後年数々生まれる戦争映画はあらゆる要素(楽観、組織、権力、狂気、淫乱、絶望、達観など)を盛り込んでいますが、本作は第一次世界大戦後の時点でそうしたポイントをすべて盛り込んでいます。そしてさまざまなシーンで印象的な映像の工夫、経過とともに移りゆく主人公青年兵士の目つき、といったように大味に終わらぬ配慮もあり、そしてあの戦争の、はじめ楽観的だった雰囲気が徐々に変質し、現場とは程遠い自国の人々が意気軒昂としていく描写の細やかさ。映画でここまでやりきったけどすぐ第二次が始まるのです。

10.ライフ(2013年・米)

おなじみLife誌を下敷きにした、ノンフィクションのテーマを土台に展開するフィクション映画でして、Life誌に勤めていた冴えない表紙ネガの管理者が、自分が担当する最終号の表紙ネガを探し出すべく、世界を周り成長するというもの。

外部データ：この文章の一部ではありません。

Definition RestoreOriginalMode (drv : drm_answers) (s : CDRMUtils_members)
    : outcome (bool * list teardown_call) :=
  match s_orig_crtc s with
  | None => Returns (false, [])
  | Some orig =>
      match s_connector s with
      | None => Undefined NullDeref
      | Some connector =>
          let call :=
            drmModeSetCrtc (s_fd s) (crtc_id (crtc_of orig)) (GetBufferId orig)
              (GetX orig) (GetY orig) (GetConnectorId connector) 1
              (GetMode orig) in
          Returns (set_crtc drv (crtc_id (crtc_of orig)) =? 0, [call])
      end
  end.

Definition DestroyDrm (drv : drm_answers) (s : CDRMUtils_members)
    : outcome (CDRMUtils_members * list teardown_call) :=
  match RestoreOriginalMode drv s with
  | Undefined f => Undefined f
  | Returns (_, restore) =>
      let drop :=
        if auth_magic drv 0 =? EINVAL then [drmDropMaster (s_fd s)] else [] in
      Returns
        (set_topology
           (set_selection s None None None (s_mode s) (s_width s) (s_height s))
           None None None,
         restore ++ [drmAuthMagic (s_fd s) 0] ++ drop
         ++ [close (s_renderFd s); close (s_fd s)])
  end.

(** A [CDRMUtils] in which nothing is listed and nothing is selected, as
    [InitDrm] expects it, with the descriptors [fd] and [renderFd]. *)
Definition constructed (fd renderFd : Z) : CDRMUtils_members :=
  {| s_fd := fd; s_renderFd := renderFd;
     s_connectors := []; s_encoders := []; s_crtcs := []; s_planes := [];
     s_connector := None; s_encoder := None; s_crtc := None;
     s_orig_crtc := None; s_video_plane := None; s_gui_plane := None;
     s_mode := None; s_width := 0; s_height := 0 |}.

(** A display for the examples: a connector without encoder, then a connected
    one with two modes, whose encoder is bound to CRTC 41 of two CRTCs. *)
Definition sample_connector (encoder : Z) : connector_object :=
  {| connector_of :=
       {| modes := [raw_mode 1280 720 0;
                    raw_mode 1920 1080 DRM_MODE_TYPE_PREFERRED] |};
     GetConnectorId := 77; GetEncoderId := encoder; IsConnected := true |}.

Definition sample_encoder : encoder_object :=
  {| encoder_of := {| encoder_crtc_id := 41; encoder_possible_crtcs := 3 |};
     encoder_id := 61 |}.

Definition crtc_on (id : Z) : crtc_object :=
  {| crtc_of := {| crtc_id := id |};
     GetBufferId := 9; GetX := 0; GetY := 0;
     GetMode := raw_mode 1920 1080 0 |}.

Definition bare_plane (p : CDRMPlane) : plane_object :=
  {| plane_of := p; in_formats := None; modifiers_map := ∅ |}.

(** A driver that accepts the capabilities and lists that display with the
    planes [planes]; [master] is its answer to [drmSetMaster] and [magic] its
    answer to [drmGetMagic]; it authorises the magic token 7 only. *)
Definition sample_driver (planes : list CDRMPlane) (master : Z)
    (magic : Z * Z) : drm_answers :=
  {| set_client_cap := fun _ _ => 0;
     get_resources :=
       Some ([sample_connector 0; sample_connector 61], [sample_encoder],
             [crtc_on 41; crtc_on 42]);
     get_plane_resources := Some (map bare_plane planes);
     set_master := master;
     get_magic := magic;
     auth_magic := fun magic => if magic =? 7 then 0 else -1;
     set_crtc := fun _ => 0 |}.

(** ** Statements about InitDrm and DestroyDrm *)

(** The requests [DestroyDrm] makes after the attempt to restore the
    original mode. *)
Definition handover (drv : drm_answers) (s : CDRMUtils_members)
    : list teardown_call :=
  drmAuthMagic (s_fd s) 0
  :: (if auth_magic drv 0 =? EINVAL then [drmDropMaster (s_fd s)] else [])
  ++ [close (s_renderFd s); close (s_fd s)].

(** The request that puts the original CRTC [o] back on the connector [c]. *)
Definition restoring (fd : Z) (o : crtc_object) (c : connector_object)
    : teardown_call :=
  drmModeSetCrtc fd (crtc_id (crtc_of o)) (GetBufferId o) (GetX o) (GetY o)
    (GetConnectorId c) 1 (GetMode o).

(** Nothing is selected: the six pointers [DestroyDrm] resets are null. *)
Definition released (s : CDRMUtils_members) : Prop :=
  s_connector s = None /\ s_encoder s = None /\ s_crtc s = None
  /\ s_orig_crtc s = None /\ s_video_plane s = None /\ s_gui_plane s = None.

(** The object after [InitDrm] has run on descriptor 3 against
    [sample_driver] with the planes of [overlay_on_second]. *)
Definition sample_session : CDRMUtils_members :=
  set_selection
    (set_topology
       (set_objects (constructed 3 (-1))
          [sample_connector 0; sample_connector 61] [sample_encoder]
          [crtc_on 41; crtc_on 42]
          (map linear_fallback (map bare_plane (m_planes overlay_on_second))))
       (Some (sample_connector 61)) (Some sample_encoder) (Some (crtc_on 41)))
    (crtc 42) (Some (plane 32 2 [DRM_FORMAT_NV12]))
    (Some (plane 33 2 [DRM_FORMAT_XRGB8888; DRM_FORMAT_ARGB8888]))
    (Some 1%nat) 0 0.

(** An object whose encoder is selected and whose second CRTC is the one
    bound to that encoder. *)
Definition crtc_search : CDRMUtils_members :=
  set_topology
    (set_objects (constructed 3 (-1)) [] [sample_encoder]
       [crtc_on 42; crtc_on 41] [])
    None (Some sample_encoder) None.

(** ** GetModes, SetMode *)

(** [std::to_string(i)] for the index of a mode, which is not negative: its
    decimal digits. *)
Definition to_string (i : nat) : string :=
  NilEmpty.string_of_uint (Nat.to_uint i).

(** [std::atoi] of the C library: white space is skipped, an optional sign is
    read, then decimal digits up to the first other character.  Its value is
    that of the digits; beyond the range of [int] C leaves it undefined, and
    the exact value stands here. *)
Definition isspace (c : ascii) : bool :=
  let n := N_of_ascii c in
  ((n =? 32) || ((9 <=? n) && (n <=? 13)))%N.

序盤から中盤にかけて、主人公は自分がスーパーマンになるかのような空想を何度も続けるのですが、風向きが変わっていよいよ世界へ飛び立つとき、Space Oddityがメインテーマのごとく流れ、それが最後の空想癖になります。その場面だけ、空想と現実の境目にまで近づいたようなリアルさがあるのはとても象徴的で、そしてバックパックが終わったあとの終盤、「空想することは減った」というシャレたセリフにつながるわけです。
たいていの孤独な人々は空想、妄想が肥大化していくんですが、社会で評価されずとも、自尊心を獲得することはできるという意味で希望にあふれた作品だなと思います。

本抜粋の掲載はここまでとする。